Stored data
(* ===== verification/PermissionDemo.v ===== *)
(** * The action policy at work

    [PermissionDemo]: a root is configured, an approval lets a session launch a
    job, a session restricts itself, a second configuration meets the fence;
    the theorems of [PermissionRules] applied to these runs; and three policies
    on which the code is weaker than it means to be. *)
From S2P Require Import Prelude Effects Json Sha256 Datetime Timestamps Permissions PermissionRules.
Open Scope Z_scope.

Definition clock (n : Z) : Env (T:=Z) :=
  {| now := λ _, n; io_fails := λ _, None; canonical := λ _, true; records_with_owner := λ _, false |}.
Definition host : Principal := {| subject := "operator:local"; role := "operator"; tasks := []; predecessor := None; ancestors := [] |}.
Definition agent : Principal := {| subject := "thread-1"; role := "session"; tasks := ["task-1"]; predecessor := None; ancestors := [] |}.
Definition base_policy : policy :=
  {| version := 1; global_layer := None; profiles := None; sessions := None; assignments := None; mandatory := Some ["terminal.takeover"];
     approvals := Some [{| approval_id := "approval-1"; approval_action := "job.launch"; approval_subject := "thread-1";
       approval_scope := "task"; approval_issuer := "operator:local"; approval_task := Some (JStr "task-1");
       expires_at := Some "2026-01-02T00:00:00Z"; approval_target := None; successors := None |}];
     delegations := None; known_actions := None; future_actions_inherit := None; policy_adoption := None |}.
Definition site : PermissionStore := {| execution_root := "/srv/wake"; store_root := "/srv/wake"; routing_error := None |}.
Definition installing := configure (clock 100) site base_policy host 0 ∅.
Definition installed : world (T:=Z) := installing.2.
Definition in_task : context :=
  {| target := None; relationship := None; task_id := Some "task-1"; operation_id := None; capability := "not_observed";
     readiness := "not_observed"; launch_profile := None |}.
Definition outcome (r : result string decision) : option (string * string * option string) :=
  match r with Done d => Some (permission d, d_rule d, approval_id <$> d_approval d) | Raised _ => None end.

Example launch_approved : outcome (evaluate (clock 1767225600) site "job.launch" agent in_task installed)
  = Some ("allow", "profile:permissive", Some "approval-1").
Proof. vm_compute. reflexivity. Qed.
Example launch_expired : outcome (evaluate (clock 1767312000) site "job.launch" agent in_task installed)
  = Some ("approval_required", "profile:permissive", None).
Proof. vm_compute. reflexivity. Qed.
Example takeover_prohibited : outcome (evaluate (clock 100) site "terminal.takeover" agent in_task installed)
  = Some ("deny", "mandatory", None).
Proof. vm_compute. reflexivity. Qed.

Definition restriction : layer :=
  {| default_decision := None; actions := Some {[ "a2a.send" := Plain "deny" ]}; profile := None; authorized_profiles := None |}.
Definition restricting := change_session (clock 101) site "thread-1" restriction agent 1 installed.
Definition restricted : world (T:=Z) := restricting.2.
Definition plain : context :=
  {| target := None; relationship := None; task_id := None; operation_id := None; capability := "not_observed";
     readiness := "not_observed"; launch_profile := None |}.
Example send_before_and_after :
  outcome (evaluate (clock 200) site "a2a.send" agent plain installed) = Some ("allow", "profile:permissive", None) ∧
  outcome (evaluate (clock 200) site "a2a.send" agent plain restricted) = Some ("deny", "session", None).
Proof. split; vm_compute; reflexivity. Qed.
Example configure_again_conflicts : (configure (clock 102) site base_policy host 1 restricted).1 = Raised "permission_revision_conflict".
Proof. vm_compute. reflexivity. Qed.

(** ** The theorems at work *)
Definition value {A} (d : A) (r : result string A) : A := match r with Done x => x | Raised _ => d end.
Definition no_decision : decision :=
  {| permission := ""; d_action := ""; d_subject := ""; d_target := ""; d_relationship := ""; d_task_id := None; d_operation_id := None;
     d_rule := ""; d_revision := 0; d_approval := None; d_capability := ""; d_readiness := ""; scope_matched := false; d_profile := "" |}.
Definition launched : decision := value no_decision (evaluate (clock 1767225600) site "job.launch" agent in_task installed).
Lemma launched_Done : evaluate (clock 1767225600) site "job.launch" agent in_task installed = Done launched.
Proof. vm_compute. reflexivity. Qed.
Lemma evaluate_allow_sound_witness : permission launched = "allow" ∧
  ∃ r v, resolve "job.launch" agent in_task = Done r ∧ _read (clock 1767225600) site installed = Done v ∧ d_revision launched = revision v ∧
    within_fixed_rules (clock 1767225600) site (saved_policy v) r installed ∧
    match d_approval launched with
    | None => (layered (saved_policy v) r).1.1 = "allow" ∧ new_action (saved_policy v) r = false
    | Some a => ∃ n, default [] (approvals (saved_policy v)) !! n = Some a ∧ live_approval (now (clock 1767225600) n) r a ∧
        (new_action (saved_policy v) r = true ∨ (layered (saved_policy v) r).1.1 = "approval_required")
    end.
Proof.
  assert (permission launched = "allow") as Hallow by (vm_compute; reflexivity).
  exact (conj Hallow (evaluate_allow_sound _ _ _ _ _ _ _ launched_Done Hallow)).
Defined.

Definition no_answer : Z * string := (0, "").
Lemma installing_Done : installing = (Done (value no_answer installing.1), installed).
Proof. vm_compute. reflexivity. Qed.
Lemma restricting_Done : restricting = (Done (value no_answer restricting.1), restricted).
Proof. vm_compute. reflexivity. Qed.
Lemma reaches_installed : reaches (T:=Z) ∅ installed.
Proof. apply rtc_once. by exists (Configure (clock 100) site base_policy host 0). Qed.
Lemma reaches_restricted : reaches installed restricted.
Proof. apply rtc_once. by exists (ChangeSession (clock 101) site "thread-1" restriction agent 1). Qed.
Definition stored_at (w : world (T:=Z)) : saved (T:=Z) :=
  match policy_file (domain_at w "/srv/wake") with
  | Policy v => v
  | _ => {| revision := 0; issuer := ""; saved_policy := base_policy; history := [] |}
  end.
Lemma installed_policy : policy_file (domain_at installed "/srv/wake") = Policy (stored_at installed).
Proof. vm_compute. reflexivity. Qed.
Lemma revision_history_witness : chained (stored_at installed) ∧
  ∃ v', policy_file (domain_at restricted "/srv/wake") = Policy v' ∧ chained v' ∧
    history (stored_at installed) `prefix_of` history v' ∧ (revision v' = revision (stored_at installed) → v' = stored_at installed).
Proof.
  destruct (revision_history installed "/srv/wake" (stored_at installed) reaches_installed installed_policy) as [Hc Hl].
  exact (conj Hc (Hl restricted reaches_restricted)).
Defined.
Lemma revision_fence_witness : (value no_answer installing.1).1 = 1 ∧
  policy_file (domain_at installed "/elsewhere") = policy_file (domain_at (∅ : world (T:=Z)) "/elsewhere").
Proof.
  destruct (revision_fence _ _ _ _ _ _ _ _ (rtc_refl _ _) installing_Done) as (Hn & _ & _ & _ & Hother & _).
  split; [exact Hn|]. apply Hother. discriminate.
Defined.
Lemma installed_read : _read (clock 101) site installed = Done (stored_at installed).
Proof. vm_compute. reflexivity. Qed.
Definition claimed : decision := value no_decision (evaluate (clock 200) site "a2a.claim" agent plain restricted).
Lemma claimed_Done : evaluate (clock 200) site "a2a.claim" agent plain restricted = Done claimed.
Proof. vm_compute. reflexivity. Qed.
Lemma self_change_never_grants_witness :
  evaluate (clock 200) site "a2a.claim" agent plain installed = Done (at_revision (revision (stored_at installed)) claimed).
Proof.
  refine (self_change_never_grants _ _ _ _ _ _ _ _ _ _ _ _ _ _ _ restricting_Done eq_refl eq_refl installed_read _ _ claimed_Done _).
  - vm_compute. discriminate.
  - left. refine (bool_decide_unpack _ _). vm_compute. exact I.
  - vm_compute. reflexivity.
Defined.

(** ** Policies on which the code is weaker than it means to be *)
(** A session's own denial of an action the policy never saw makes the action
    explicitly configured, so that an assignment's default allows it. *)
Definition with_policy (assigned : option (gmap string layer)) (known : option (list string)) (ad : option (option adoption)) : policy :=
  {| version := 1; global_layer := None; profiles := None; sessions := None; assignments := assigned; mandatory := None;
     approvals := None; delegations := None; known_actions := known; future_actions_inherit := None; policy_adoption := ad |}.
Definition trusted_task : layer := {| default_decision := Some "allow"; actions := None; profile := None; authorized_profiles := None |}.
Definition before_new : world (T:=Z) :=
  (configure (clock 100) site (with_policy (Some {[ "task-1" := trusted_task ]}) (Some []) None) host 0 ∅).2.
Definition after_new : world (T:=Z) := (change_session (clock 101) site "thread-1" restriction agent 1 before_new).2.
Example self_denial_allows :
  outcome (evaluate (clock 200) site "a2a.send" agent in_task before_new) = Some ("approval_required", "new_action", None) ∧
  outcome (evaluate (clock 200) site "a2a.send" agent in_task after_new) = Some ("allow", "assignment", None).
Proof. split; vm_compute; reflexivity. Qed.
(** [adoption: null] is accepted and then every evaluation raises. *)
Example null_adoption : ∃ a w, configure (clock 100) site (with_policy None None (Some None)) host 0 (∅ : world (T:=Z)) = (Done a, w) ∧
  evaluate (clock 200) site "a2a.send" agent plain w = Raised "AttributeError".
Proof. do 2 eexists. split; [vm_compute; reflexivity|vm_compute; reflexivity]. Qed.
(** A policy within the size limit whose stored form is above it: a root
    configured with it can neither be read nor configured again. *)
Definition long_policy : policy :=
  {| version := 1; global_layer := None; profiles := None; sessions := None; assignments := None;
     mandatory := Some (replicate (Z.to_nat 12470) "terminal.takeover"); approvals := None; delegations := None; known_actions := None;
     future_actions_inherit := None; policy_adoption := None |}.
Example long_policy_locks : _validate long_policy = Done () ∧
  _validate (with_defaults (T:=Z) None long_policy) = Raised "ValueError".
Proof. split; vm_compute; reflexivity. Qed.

▶ [EXERCISE REQUIREMENTS]: Transcribe the records above from the line holding "Example null_adoption : ∃" down to the line holding "mandatory := Some (replicate", inclusive, without adding anything.

▶ [EXERCISE RESPONSE]:
Example null_adoption : ∃ a w, configure (clock 100) site (with_policy None None (Some None)) host 0 (∅ : world (T:=Z)) = (Done a, w) ∧
  evaluate (clock 200) site "a2a.send" agent plain w = Raised "AttributeError".
Proof. do 2 eexists. split; [vm_compute; reflexivity|vm_compute; reflexivity]. Qed.
(** A policy within the size limit whose stored form is above it: a root
    configured with it can neither be read nor configured again. *)
Definition long_policy : policy :=
  {| version := 1; global_layer := None; profiles := None; sessions := None; assignments := None;
     mandatory := Some (replicate (Z.to_nat 12470) "terminal.takeover"); approvals := None; delegations := None; known_actions := None;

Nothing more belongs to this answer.